> [Dataset content]:
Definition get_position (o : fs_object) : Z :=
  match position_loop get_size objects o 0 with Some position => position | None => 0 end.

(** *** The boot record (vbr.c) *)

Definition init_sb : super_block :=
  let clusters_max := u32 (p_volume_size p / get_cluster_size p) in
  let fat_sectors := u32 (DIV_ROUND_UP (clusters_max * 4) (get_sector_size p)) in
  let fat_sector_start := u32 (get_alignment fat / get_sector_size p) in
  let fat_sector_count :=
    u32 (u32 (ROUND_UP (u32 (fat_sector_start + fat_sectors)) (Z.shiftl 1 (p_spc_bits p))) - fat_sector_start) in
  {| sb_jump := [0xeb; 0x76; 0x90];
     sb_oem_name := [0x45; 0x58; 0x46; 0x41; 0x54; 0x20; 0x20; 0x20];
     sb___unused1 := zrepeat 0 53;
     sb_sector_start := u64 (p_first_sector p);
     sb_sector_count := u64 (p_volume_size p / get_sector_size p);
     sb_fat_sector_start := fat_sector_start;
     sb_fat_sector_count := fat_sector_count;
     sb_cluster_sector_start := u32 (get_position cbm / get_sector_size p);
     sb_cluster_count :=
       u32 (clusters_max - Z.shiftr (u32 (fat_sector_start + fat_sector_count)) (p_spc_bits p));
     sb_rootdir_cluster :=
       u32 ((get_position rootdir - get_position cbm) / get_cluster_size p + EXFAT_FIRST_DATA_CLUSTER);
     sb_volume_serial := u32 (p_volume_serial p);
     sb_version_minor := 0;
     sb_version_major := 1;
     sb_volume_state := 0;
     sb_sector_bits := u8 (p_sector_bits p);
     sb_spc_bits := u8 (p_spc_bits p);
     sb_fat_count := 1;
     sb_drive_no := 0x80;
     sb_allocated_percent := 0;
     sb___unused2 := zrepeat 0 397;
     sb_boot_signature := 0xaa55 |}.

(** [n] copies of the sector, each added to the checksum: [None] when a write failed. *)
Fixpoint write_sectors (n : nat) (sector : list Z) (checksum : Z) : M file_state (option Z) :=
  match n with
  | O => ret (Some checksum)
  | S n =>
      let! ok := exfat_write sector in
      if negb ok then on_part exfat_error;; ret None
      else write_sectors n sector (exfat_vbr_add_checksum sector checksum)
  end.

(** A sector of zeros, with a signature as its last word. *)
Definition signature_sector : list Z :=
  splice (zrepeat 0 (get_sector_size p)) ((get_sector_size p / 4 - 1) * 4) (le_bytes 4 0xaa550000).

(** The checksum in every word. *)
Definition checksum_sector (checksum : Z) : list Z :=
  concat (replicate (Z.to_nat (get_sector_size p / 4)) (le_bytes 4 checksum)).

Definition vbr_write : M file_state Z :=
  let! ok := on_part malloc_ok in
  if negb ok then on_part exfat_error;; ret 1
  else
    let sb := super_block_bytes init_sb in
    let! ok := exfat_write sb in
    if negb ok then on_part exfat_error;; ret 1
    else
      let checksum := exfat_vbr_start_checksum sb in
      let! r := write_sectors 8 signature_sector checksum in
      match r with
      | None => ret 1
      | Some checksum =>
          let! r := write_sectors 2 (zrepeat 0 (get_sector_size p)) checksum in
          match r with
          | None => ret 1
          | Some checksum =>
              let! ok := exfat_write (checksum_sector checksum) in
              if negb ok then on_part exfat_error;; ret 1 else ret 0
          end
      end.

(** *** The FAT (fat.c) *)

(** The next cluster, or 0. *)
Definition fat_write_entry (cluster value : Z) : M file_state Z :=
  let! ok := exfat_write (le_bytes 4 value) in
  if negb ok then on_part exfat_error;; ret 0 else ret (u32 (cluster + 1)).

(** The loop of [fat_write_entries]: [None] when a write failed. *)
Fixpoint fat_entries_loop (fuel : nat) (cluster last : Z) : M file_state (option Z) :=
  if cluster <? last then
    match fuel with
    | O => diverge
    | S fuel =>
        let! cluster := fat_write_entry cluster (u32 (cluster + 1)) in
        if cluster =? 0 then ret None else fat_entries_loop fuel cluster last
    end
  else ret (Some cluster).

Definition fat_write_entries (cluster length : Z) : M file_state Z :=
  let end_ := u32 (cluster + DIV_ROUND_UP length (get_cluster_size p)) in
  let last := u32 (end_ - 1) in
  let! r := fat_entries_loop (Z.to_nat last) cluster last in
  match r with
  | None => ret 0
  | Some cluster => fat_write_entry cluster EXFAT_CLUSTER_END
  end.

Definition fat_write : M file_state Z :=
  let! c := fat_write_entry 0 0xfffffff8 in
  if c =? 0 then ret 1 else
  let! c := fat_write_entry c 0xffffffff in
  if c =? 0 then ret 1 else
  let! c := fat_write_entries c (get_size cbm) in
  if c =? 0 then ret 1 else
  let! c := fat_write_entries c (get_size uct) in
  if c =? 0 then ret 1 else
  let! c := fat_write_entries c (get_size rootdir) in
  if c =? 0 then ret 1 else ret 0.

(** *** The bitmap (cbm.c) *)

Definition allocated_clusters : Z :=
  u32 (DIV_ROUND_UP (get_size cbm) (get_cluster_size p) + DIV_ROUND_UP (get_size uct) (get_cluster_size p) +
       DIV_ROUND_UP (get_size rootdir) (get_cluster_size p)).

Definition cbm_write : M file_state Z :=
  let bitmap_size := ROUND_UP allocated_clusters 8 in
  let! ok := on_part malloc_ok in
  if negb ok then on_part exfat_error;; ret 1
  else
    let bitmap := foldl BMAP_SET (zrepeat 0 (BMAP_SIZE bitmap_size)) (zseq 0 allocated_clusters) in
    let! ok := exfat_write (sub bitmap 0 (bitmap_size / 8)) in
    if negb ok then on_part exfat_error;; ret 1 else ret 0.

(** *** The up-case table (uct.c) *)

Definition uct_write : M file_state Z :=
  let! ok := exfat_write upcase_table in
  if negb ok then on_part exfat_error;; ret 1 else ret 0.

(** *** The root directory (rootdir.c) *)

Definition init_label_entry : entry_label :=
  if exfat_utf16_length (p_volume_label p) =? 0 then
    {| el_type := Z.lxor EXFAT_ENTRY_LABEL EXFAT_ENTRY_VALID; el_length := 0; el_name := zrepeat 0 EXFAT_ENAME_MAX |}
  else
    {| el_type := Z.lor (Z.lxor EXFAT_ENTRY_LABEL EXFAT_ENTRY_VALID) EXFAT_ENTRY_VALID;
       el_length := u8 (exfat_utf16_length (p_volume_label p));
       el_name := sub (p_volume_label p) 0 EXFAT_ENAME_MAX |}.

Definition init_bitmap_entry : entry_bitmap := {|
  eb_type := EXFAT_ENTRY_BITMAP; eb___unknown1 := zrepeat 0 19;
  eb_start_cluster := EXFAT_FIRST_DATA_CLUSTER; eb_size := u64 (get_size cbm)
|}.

> [What you should do]: Copy out each line of the data that includes the string "lxor".

> [Solution for this task]:
    {| el_type := Z.lxor EXFAT_ENTRY_LABEL EXFAT_ENTRY_VALID; el_length := 0; el_name := zrepeat 0 EXFAT_ENAME_MAX |}
    {| el_type := Z.lor (Z.lxor EXFAT_ENTRY_LABEL EXFAT_ENTRY_VALID) EXFAT_ENTRY_VALID;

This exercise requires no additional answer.